TASK:
Your task is to repeat exactly the lines below between the line holding "(loc = None ->" and the line holding "MaybeLookupLocation env st'", inclusive, and only those.
*** MATERIAL FOR THIS EXERCISE ***
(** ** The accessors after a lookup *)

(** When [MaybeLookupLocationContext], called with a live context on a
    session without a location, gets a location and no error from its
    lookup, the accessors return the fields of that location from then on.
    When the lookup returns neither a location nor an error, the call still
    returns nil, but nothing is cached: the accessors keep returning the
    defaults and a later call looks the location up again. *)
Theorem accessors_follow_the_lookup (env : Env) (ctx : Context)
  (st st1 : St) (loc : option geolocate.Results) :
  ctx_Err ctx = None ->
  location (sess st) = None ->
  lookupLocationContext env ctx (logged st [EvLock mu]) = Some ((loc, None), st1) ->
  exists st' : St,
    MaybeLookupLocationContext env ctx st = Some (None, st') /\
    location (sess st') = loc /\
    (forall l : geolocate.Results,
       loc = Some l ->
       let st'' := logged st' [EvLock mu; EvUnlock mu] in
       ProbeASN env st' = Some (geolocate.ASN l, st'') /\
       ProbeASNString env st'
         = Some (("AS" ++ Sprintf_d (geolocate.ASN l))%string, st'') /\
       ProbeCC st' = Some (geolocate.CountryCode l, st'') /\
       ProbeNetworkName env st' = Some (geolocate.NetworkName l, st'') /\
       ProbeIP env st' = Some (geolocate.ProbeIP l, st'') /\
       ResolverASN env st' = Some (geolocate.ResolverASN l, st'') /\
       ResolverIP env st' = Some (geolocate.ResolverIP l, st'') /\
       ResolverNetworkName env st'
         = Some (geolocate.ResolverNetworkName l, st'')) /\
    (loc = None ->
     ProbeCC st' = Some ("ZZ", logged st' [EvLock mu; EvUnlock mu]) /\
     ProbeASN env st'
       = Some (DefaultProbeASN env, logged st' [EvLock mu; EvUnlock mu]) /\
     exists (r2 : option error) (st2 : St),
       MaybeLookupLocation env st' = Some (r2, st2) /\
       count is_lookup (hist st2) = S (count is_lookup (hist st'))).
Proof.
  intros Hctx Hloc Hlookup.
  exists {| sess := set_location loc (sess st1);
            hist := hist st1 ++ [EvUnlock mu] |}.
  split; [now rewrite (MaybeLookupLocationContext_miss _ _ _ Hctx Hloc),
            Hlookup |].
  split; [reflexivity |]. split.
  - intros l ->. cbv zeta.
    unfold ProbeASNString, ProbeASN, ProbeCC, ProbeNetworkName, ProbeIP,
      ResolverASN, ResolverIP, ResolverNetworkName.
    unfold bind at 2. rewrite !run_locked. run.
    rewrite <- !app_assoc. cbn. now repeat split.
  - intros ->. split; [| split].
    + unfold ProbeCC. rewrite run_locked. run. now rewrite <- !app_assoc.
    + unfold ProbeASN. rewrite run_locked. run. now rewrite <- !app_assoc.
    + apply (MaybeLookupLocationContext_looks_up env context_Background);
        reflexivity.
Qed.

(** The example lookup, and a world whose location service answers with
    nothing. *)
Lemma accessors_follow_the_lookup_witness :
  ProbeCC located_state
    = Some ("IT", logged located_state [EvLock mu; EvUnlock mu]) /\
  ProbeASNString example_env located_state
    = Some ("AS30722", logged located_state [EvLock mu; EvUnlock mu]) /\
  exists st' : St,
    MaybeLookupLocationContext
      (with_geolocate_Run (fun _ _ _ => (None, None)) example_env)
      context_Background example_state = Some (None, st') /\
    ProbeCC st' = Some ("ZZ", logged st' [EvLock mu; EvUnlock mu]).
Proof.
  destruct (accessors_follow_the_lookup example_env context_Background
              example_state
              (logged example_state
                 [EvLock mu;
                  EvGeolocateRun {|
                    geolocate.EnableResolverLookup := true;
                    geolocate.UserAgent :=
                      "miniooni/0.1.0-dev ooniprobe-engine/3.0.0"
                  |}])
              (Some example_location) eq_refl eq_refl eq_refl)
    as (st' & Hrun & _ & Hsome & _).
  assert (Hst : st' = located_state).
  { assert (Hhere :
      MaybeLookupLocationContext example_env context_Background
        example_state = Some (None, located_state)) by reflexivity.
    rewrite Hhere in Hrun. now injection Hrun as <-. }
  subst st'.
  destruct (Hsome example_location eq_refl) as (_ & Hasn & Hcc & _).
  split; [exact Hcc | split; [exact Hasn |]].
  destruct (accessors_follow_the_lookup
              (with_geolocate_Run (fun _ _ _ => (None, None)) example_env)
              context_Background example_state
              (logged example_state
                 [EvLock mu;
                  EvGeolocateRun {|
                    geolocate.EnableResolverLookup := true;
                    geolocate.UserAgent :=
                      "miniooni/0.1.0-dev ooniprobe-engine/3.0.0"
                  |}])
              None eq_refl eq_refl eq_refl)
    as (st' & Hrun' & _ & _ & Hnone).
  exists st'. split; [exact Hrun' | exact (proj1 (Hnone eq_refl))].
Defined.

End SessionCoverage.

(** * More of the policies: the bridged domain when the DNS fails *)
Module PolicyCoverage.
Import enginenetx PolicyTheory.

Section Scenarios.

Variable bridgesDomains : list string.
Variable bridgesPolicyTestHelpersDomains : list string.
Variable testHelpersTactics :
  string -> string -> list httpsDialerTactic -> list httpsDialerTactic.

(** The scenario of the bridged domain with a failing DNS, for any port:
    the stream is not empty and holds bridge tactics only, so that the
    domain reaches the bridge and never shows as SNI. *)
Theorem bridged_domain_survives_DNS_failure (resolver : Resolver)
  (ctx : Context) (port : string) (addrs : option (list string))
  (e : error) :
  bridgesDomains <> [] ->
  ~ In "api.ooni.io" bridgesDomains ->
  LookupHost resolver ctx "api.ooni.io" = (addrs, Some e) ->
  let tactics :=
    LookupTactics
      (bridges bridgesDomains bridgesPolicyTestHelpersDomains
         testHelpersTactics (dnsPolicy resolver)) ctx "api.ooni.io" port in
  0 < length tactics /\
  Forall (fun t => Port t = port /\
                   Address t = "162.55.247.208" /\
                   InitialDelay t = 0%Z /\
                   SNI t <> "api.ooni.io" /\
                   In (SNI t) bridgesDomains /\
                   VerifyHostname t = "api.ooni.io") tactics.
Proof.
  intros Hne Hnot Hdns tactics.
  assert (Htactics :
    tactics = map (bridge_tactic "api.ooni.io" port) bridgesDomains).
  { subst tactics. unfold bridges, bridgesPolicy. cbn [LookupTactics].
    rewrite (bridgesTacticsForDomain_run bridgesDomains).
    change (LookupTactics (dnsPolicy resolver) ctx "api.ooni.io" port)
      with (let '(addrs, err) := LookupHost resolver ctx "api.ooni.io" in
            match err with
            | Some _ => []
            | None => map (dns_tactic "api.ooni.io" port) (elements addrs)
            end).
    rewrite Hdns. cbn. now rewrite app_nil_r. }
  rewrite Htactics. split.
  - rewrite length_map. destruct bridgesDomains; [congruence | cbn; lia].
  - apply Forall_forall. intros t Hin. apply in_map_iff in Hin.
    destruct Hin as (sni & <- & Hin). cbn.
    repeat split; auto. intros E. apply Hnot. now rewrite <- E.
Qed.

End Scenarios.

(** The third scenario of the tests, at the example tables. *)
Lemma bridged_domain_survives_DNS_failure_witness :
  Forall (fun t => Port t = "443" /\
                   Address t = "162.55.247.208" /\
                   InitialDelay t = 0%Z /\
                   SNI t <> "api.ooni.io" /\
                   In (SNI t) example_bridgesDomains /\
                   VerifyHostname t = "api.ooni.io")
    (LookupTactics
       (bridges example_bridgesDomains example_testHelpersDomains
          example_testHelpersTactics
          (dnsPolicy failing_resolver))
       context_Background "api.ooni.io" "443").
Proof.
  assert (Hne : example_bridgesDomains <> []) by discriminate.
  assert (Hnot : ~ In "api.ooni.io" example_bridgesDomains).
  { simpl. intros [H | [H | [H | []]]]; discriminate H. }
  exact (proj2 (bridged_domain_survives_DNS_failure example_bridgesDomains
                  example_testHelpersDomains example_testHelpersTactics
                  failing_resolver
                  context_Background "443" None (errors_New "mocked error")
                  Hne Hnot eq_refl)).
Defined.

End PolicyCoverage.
***
TASK ANSWER:
    (loc = None ->
     ProbeCC st' = Some ("ZZ", logged st' [EvLock mu; EvUnlock mu]) /\
     ProbeASN env st'
       = Some (DefaultProbeASN env, logged st' [EvLock mu; EvUnlock mu]) /\
     exists (r2 : option error) (st2 : St),
       MaybeLookupLocation env st' = Some (r2, st2) /\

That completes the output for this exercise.